[[ Material provided, beginning ]]

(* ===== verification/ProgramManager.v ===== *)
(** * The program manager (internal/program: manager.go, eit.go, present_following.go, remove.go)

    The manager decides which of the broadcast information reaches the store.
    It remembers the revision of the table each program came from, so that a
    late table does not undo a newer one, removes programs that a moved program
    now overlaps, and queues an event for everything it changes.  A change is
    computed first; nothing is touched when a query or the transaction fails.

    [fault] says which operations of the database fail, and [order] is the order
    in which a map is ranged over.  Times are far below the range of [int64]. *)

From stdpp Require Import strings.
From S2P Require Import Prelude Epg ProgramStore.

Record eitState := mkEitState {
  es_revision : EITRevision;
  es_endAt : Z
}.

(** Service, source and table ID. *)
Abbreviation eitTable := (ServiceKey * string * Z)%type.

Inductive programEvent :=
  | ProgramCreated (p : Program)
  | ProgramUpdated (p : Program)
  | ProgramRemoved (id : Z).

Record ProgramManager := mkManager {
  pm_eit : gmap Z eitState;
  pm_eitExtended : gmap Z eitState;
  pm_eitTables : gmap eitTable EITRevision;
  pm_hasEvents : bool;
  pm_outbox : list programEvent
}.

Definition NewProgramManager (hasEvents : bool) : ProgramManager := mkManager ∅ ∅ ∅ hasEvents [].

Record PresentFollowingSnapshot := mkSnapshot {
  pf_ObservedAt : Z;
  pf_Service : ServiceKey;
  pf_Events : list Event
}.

[[ Material provided, end ]]

▸ **Task item**: Go through the data and return each line where the word "list" appears.

▸ **Solution for this exercise**:
  pm_outbox : list programEvent
  pf_Events : list Event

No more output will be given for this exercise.